======== EXERCISE INPUT ========
(* ===== verification/Crc16.v ===== *)
(** * Checksums

    [util/crc16.cpp]: the 16 bit CCITT checksum, a byte at a time with shifts,
    and the definition by bits it stands for. *)
From S2P Require Import Prelude.

Local Open Scope Z_scope.

Module Crc16.

Definition crc16Update (crc data : Z) : Z :=
  let x := Z.land (Z.lxor (Z.shiftr crc 8) data) 0xff in
  let x := Z.lxor x (Z.shiftr x 4) in
  u16 (Z.lxor (Z.lxor (Z.lxor (Z.shiftl crc 8) (Z.shiftl x 12)) (Z.shiftl x 5)) x).

(** The loop over the message. *)
Definition crc16_from (crc : Z) (message : list Z) : Z := fold_left crc16Update message crc.
Definition crc16 (message : list Z) : Z := crc16_from 0xffff message.

(** ** By bits

    The remainder by [x^16 + x^12 + x^5 + 1] of the message. *)
Definition crc_bit (c : Z) : Z := Z.lxor (Z.land (Z.shiftl c 1) 0xffff) (if Z.testbit c 15 then 0x1021 else 0).
Definition crc_bits (c : Z) : Z := Nat.iter 8 crc_bit c.
Definition crc_byte (crc data : Z) : Z := crc_bits (Z.lxor crc (Z.shiftl data 8)).
Definition crc_ccitt (message : list Z) : Z := fold_left crc_byte message 0xffff.

Lemma land_lxor a b m : Z.land (Z.lxor a b) m = Z.lxor (Z.land a m) (Z.land b m).
Proof. apply Z.bits_inj'. intros i Hi. rewrite Z.lxor_spec, !Z.land_spec, Z.lxor_spec. by destruct (Z.testbit a i), (Z.testbit b i), (Z.testbit m i). Qed.

Lemma lxor_4 a b c d : Z.lxor (Z.lxor a b) (Z.lxor c d) = Z.lxor (Z.lxor a c) (Z.lxor b d).
Proof. rewrite !Z.lxor_assoc. f_equal. rewrite <- !Z.lxor_assoc. f_equal. apply Z.lxor_comm. Qed.

Lemma crc_bit_lxor a b : crc_bit (Z.lxor a b) = Z.lxor (crc_bit a) (crc_bit b).
Proof.
  unfold crc_bit. rewrite Z.shiftl_lxor, land_lxor, Z.lxor_spec, lxor_4. f_equal.
  destruct (Z.testbit a 15), (Z.testbit b 15); reflexivity.
Qed.

Lemma crc_bits_lxor a b : crc_bits (Z.lxor a b) = Z.lxor (crc_bits a) (crc_bits b).
Proof. unfold crc_bits. cbn [Nat.iter nat_rect]. by rewrite !crc_bit_lxor. Qed.

(** What the shifts do to a byte. *)
Definition table (x : Z) : Z := let x := Z.lxor x (Z.shiftr x 4) in Z.land (Z.lxor (Z.lxor (Z.shiftl x 12) (Z.shiftl x 5)) x) 0xffff.

Lemma table_bits x : 0 <= x < 256 -> table x = crc_bits (Z.shiftl x 8).
Proof. intros Hx. apply Z.eqb_eq. revert x Hx. apply (forall_byte (fun x => table x =? crc_bits (Z.shiftl x 8))). vm_compute. reflexivity. Qed.

Lemma low_bits x : 0 <= x < 256 -> Z.shiftl x 8 = crc_bits x.
Proof. intros Hx. apply Z.eqb_eq. revert x Hx. apply (forall_byte (fun x => Z.shiftl x 8 =? crc_bits x)). vm_compute. reflexivity. Qed.

(** The two bytes of a checksum. *)
Definition high (c : Z) : Z := Z.shiftr c 8.
Definition low (c : Z) : Z := Z.land c 0xff.

Lemma high_low c : c = Z.lxor (Z.shiftl (high c) 8) (low c).
Proof.
  apply Z.bits_inj'. intros i Hi. unfold high, low. rewrite Z.lxor_spec, Z.land_spec, Z.shiftl_spec by done. change 0xff with (Z.ones 8).
  destruct (Z.lt_ge_cases i 8).
  - rewrite (Z.testbit_neg_r _ (i - 8)) by lia. rewrite Z.ones_spec_low by lia. by rewrite andb_true_r.
  - rewrite Z.shiftr_spec by lia. rewrite Z.ones_spec_high by lia. rewrite andb_false_r, xorb_false_r. f_equal. lia.
Qed.

Lemma high_bound c : 0 <= c < 2 ^ 16 -> 0 <= high c < 256.
Proof. intros Hc. unfold high. rewrite Z.shiftr_div_pow2 by lia. change (2 ^ 8) with 256. change (2 ^ 16) with (256 * 256) in Hc. split; [apply Z.div_pos; lia|apply Z.div_lt_upper_bound; lia]. Qed.

Lemma low_bound c : 0 <= low c < 256.
Proof. unfold low. change 0xff with (Z.ones 8). rewrite Z.land_ones by lia. apply Z.mod_pos_bound. done. Qed.

Lemma byte_lxor a b : 0 <= a < 256 -> 0 <= b < 256 -> 0 <= Z.lxor a b < 256.
Proof.
  intros Ha Hb. assert (E : Z.lxor a b = low (Z.lxor a b)); [|rewrite E; apply low_bound].
  unfold low. rewrite land_lxor. change 0xff with (Z.ones 8). rewrite !Z.land_ones by lia. by rewrite !Z.mod_small.
Qed.

(** The shifts compute the remainder. *)
Lemma crc16Update_table crc data : 0 <= crc < 2 ^ 16 -> 0 <= data < 256 -> crc16Update crc data = Z.lxor (Z.shiftl (low crc) 8) (table (Z.lxor (high crc) data)).
Proof.
  intros Hc Hd. unfold crc16Update. pose proof (byte_lxor _ _ (high_bound crc Hc) Hd) as Hx. fold (high crc).
  replace (Z.land (Z.lxor (high crc) data) 0xff) with (Z.lxor (high crc) data) by (change 0xff with (Z.ones 8); rewrite Z.land_ones by lia; by rewrite Z.mod_small).
  unfold table, wrapU. set (y := Z.lxor _ (Z.shiftr _ 4)). rewrite <- Z.land_ones by lia. change (Z.ones 16) with 0xffff.
  rewrite !Z.lxor_assoc, land_lxor. f_equal. apply Z.bits_inj'. intros i Hi. unfold low. rewrite Z.land_spec. change 0xffff with (Z.ones 16). change 0xff with (Z.ones 8).
  rewrite !Z.shiftl_spec by done. destruct (Z.lt_ge_cases i 8); [by rewrite !(Z.testbit_neg_r _ (i - 8)) by lia|]. rewrite Z.land_spec.
  destruct (Z.lt_ge_cases i 16); [rewrite !Z.ones_spec_low by lia|rewrite !Z.ones_spec_high by lia]; done.
Qed.

Lemma crc16Update_bits crc data : 0 <= crc < 2 ^ 16 -> 0 <= data < 256 -> crc16Update crc data = crc_byte crc data.
Proof.
  intros Hc Hd. rewrite crc16Update_table by done. pose proof (byte_lxor _ _ (high_bound crc Hc) Hd) as Hx.
  rewrite table_bits, low_bits by (done || apply low_bound). rewrite <- crc_bits_lxor. unfold crc_byte. f_equal.
  rewrite (high_low crc) at 3. rewrite Z.shiftl_lxor. rewrite !Z.lxor_assoc, (Z.lxor_comm (low crc)), !Z.lxor_assoc. f_equal. apply Z.lxor_comm.
Qed.

Lemma crc16Update_bound crc data : 0 <= crc16Update crc data < 2 ^ 16.
Proof. by apply wrapU_bound. Qed.

(** A byte is recovered from the low byte of its entry. *)
Definition untable (y : Z) : Z := let x := Z.lxor y (Z.land (Z.shiftl y 5) 0xff) in Z.lxor x (Z.shiftr x 4).

Lemma untable_table x : 0 <= x < 256 -> untable (low (table x)) = x.
Proof. intros Hx. apply Z.eqb_eq. revert x Hx. apply (forall_byte (fun x => untable (low (table x)) =? x)). vm_compute. reflexivity. Qed.

Lemma table_inj x y : 0 <= x < 256 -> 0 <= y < 256 -> low (table x) = low (table y) -> x = y.
Proof. intros Hx Hy E. by rewrite <- (untable_table x), E, untable_table. Qed.

Lemma low_update crc data : 0 <= crc < 2 ^ 16 -> 0 <= data < 256 -> low (crc16Update crc data) = low (table (Z.lxor (high crc) data)).
Proof.
  intros Hc Hd. rewrite crc16Update_table by done. unfold low. rewrite land_lxor.
  replace (Z.land (Z.shiftl (Z.land crc 255) 8) 255) with 0; [apply Z.lxor_0_l|]. apply Z.bits_inj'. intros i Hi. change 255 with (Z.ones 8).
  rewrite Z.bits_0, Z.land_spec, Z.shiftl_spec by done. destruct (Z.lt_ge_cases i 8); [by rewrite Z.testbit_neg_r by lia|]. by rewrite Z.ones_spec_high, andb_false_r by lia.
Qed.

(** The update is reversible, in both arguments. *)
Lemma crc16Update_inj crc crc' data data' :
  0 <= crc < 2 ^ 16 -> 0 <= crc' < 2 ^ 16 -> 0 <= data < 256 -> 0 <= data' < 256 -> crc16Update crc data = crc16Update crc' data' ->
  Z.lxor (high crc) data = Z.lxor (high crc') data' /\ low crc = low crc'.
Proof.
  intros Hc Hc' Hd Hd' E. pose proof (byte_lxor _ _ (high_bound crc Hc) Hd) as Hx. pose proof (byte_lxor _ _ (high_bound crc' Hc') Hd') as Hx'.
  assert (Ex : Z.lxor (high crc) data = Z.lxor (high crc') data').
  { apply table_inj; [done..|]. rewrite <- !low_update by done. by rewrite E. }
  split; [done|]. rewrite !crc16Update_table, Ex in E by done. apply (f_equal (fun v => Z.lxor v (table (Z.lxor (high crc') data')))) in E.
  rewrite !Z.lxor_assoc, Z.lxor_nilpotent, !Z.lxor_0_r in E. apply (f_equal (fun v => Z.shiftr v 8)) in E. by rewrite !Z.shiftr_shiftl_l in E by lia.
Qed.

Definition is_message (m : list Z) : Prop := Forall (fun c => 0 <= c < 256) m.

Lemma fold_left_cons {A B} (f : A -> B -> A) x l a : fold_left f (x :: l) a = fold_left f l (f a x).
Proof. reflexivity. Qed.

Lemma crc16_from_cons crc c m : crc16_from crc (c :: m) = crc16_from (crc16Update crc c) m.
Proof. apply fold_left_cons. Qed.

Lemma crc16_from_bound crc m : 0 <= crc < 2 ^ 16 -> 0 <= crc16_from crc m < 2 ^ 16.
Proof. revert crc. induction m as [|c m IH]; intros crc Hc; [done|]. rewrite crc16_from_cons. apply IH, crc16Update_bound. Qed.

Lemma crc16_from_inj m : forall crc crc', is_message m -> 0 <= crc < 2 ^ 16 -> 0 <= crc' < 2 ^ 16 -> crc16_from crc m = crc16_from crc' m -> crc = crc'.
Proof.
  induction m as [|c m IH]; intros crc crc' Hm Hc Hc' E; [done|]. inversion Hm as [|?? Hb Hm']; subst.
  assert (Eu : crc16Update crc c = crc16Update crc' c) by (rewrite !crc16_from_cons in E; apply IH; [done|apply crc16Update_bound..|exact E]).
  destruct (crc16Update_inj crc crc' c c Hc Hc' Hb Hb Eu) as [Eh El]. rewrite (high_low crc), (high_low crc'), El. do 2 f_equal.
  apply (f_equal (fun v => Z.lxor v c)) in Eh. by rewrite !Z.lxor_assoc, Z.lxor_nilpotent, !Z.lxor_0_r in Eh.
Qed.

Lemma crc16_from_bits m : forall crc, is_message m -> 0 <= crc < 2 ^ 16 -> crc16_from crc m = fold_left crc_byte m crc.
Proof.
  induction m as [|c m IH]; intros crc Hm Hc; [done|]. inversion Hm as [|?? Hb Hm']; subst.
  rewrite crc16_from_cons, fold_left_cons, <- crc16Update_bits by done. apply IH; [done|apply crc16Update_bound].
Qed.

Lemma crc16_from_app crc a x b : crc16_from crc (a ++ x :: b) = crc16_from (crc16Update (crc16_from crc a) x) b.
Proof. unfold crc16_from. by rewrite fold_left_app. Qed.

(** One changed byte. *)
Lemma crc16_from_changed crc a x y b :
  is_message (a ++ x :: b) -> 0 <= crc < 2 ^ 16 -> 0 <= y < 256 -> crc16_from crc (a ++ y :: b) = crc16_from crc (a ++ x :: b) -> y = x.
Proof.
  intros Hm Hc Hy E. apply Forall_app in Hm as [Ha Hb]. inversion Hb as [|?? Hx Hb']; subst. rewrite !crc16_from_app in E.
  pose proof (crc16_from_bound crc a Hc) as Hi. apply crc16_from_inj in E; [|done|apply crc16Update_bound..].
  destruct (crc16Update_inj _ _ y x Hi Hi Hy Hx E) as [Ex _]. apply (f_equal (fun v => Z.lxor (high (crc16_from crc a)) v)) in Ex.
  by rewrite <- !Z.lxor_assoc, Z.lxor_nilpotent, !Z.lxor_0_l in Ex.
Qed.

(** [crc16] is the CCITT checksum of the message, as defined by
    bits, in the 16 bits of its type; and a message of which one byte is changed has
    another checksum. *)
Theorem crc16_ccitt m :
  is_message m -> crc16 m = crc_ccitt m /\ 0 <= crc16 m < 2 ^ 16 /\
  forall a x y b, m = a ++ x :: b -> 0 <= y < 256 -> y <> x -> crc16 (a ++ y :: b) <> crc16 m.
Proof.
  intros Hm. assert (Hs : 0 <= 0xffff < 2 ^ 16) by done. split_and!; [by apply crc16_from_bits|by apply crc16_from_bound|by apply crc16_from_bound|].
  intros a x y b -> Hy Hne E. exact (Hne (crc16_from_changed 0xffff a x y b Hm Hs Hy E)).
Qed.

(** The checksum of [123456789]. *)
Example ex_crc16 : crc16 (map (fun k => 48 + k) (seqZ 1 9)) = 0x29b1.
Proof. vm_compute. reflexivity. Qed.

Lemma crc16_ccitt_witness : crc16 [1; 2; 3] = crc_ccitt [1; 2; 3] /\ crc16 [1; 4; 3] <> crc16 [1; 2; 3].
Proof.
  destruct (crc16_ccitt [1; 2; 3]) as (E & _ & Hd); [repeat constructor; done|]. split; [exact E|].
  apply (Hd [1] 2 4 [3]); [reflexivity|split; [discriminate|reflexivity]|discriminate].
Defined.

End Crc16.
========
▶ _PROBLEM REQUIREMENTS_: What this exercise asks for is every line of the data above with the word "list".

▶ _YOUR SOLUTION_:
Definition crc16_from (crc : Z) (message : list Z) : Z := fold_left crc16Update message crc.
Definition crc16 (message : list Z) : Z := crc16_from 0xffff message.
Definition crc_ccitt (message : list Z) : Z := fold_left crc_byte message 0xffff.
Definition is_message (m : list Z) : Prop := Forall (fun c => 0 <= c < 256) m.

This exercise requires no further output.